The 18th annual Pražský podzím music festival got underway in the capital on Friday evening, with an opening concert dedicated to the Czech composers Dvořák, Janáček and Martinů. The festival will continue until October 1, and consist of 23 concerts, played by nine foreign and four Czech orchestras, with more than 30 soloists making a special appearance. Pražský podzím has made headlines for events behind the scenes recently, with famous Czech conductor Libor Pešek refusing to appear at the festival after organizers used his face and name on their posters without asking his permission first. Pešek’s orchestra, the Royal Liverpool Philharmonic, will perform at the festival with replacement conductor Oliver Dohnányi instead.
The Minister for Minorities and Human Rights Džamila Stehlíková has said that Czech Roma seeking asylum in Canada should not plead persecution, as the percentage of crime which is racially motivated in this country is less than one percent. The minorities’ minister added that Romanies feeling threatened should seek help at home, from government bodies, NGOs and state institutions rather than seeking asylum abroad. Mrs Stehlíková made the remarks in response to the news that 466 Czechs have sought asylum in Canada since the North-American state raised visa restrictions last November. It is thought that the majority of these asylum seekers are Roma. Canada has said that it is considering reintroducing visa restrictions for Czechs if the number of asylum seekers crosses the 500 mark. Mrs Stehlíková caused anger amongst Romany-rights groups last month when she said that a small minority of Roma were making things hard for all Czechs traveling to Canada by seeking asylum from Ottawa.
There were two more medals for the Czech Republic at the Beijing Paralympics on Saturday. Rostislav Pohlman won discus bronze with a throw of 45.48 metres, while cyclist Tomas Kvasnička finished third in the road race. The Czech Republic now has 20 medals at this year’s Paralympics, 13 of which are bronze.
Former Prime Minister Miloš Zeman is in hospital following a kidney operation. The 64-year-old former head of the Social Democrats was hospitalized several times with kidney problems while he was still prime minister. His closest advisor Miroslav Šlouf told journalists on Saturday that he had taken Mr Zeman into a Znojmo hospital on Friday night for the operation, and that the former prime minister was still in an artificial sleep following the surgery.
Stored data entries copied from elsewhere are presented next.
(** * Logopher: a LogStash client over UDP

    A shallow embedding of [logopher.go] and the statements of its
    specification.  The package owns one struct, [UDPWriter], and talks to
    the Go standard library ([net], [os], [time], [log], [fmt]).  The
    standard library and the operating system are modelled as an explicit
    [World]: a table of connections, the diagnostic log, the trace of calls
    made so far, and an [Env] of oracles that decide what every call into the
    outside answers. *)

From Stdlib Require Import ZArith Strings.String Strings.Ascii Strings.Byte List Bool Lia.
From stdpp Require Import base list strings pretty.

Local Open Scope Z_scope.

(** ** Values of the Go runtime *)

(** A non-nil [error]; a Go [error] that may be nil is an [option error]. *)
Record error : Type := mkError { Error : string }.

(** [*net.UDPAddr], as resolved. *)
Record UDPAddr : Type := mkUDPAddr { IP : string; Port : Z }.

(** What the runtime knows of a [net.UDPConn] object: the endpoint it was
    dialled to and whether its descriptor is still open. *)
Record UDPConn : Type := mkUDPConn { raddr : UDPAddr; live : bool }.

(** The struct of the package.  [socket] is a [*net.UDPConn]: [None] is the
    nil pointer, [Some c] refers to the connection object number [c]. *)
Record UDPWriter : Type := mkUDPWriter {
  socket : option nat;
  address : string;
  enableLogging : bool
}.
US presidential candidate Barack Obama has indicated that as president he would back the United States’ missile defence project in Europe; he discussed the issue earlier in the week in an interview with Bill O’Reilly of broadcaster Fox News. The official Democratic Party candidate called plans for the system “appropriate” but stressed he needed to be sure the system would work. Czech and US representatives in July signed the main treaty on a proposed radar base on Czech territory to complement interceptor rockets in Poland, as part of the US system. The shield aims to counter threats to the US by so-called rogue states. The Republican challenger, John McCain, is seen as a strong supporter of the missile defence programme.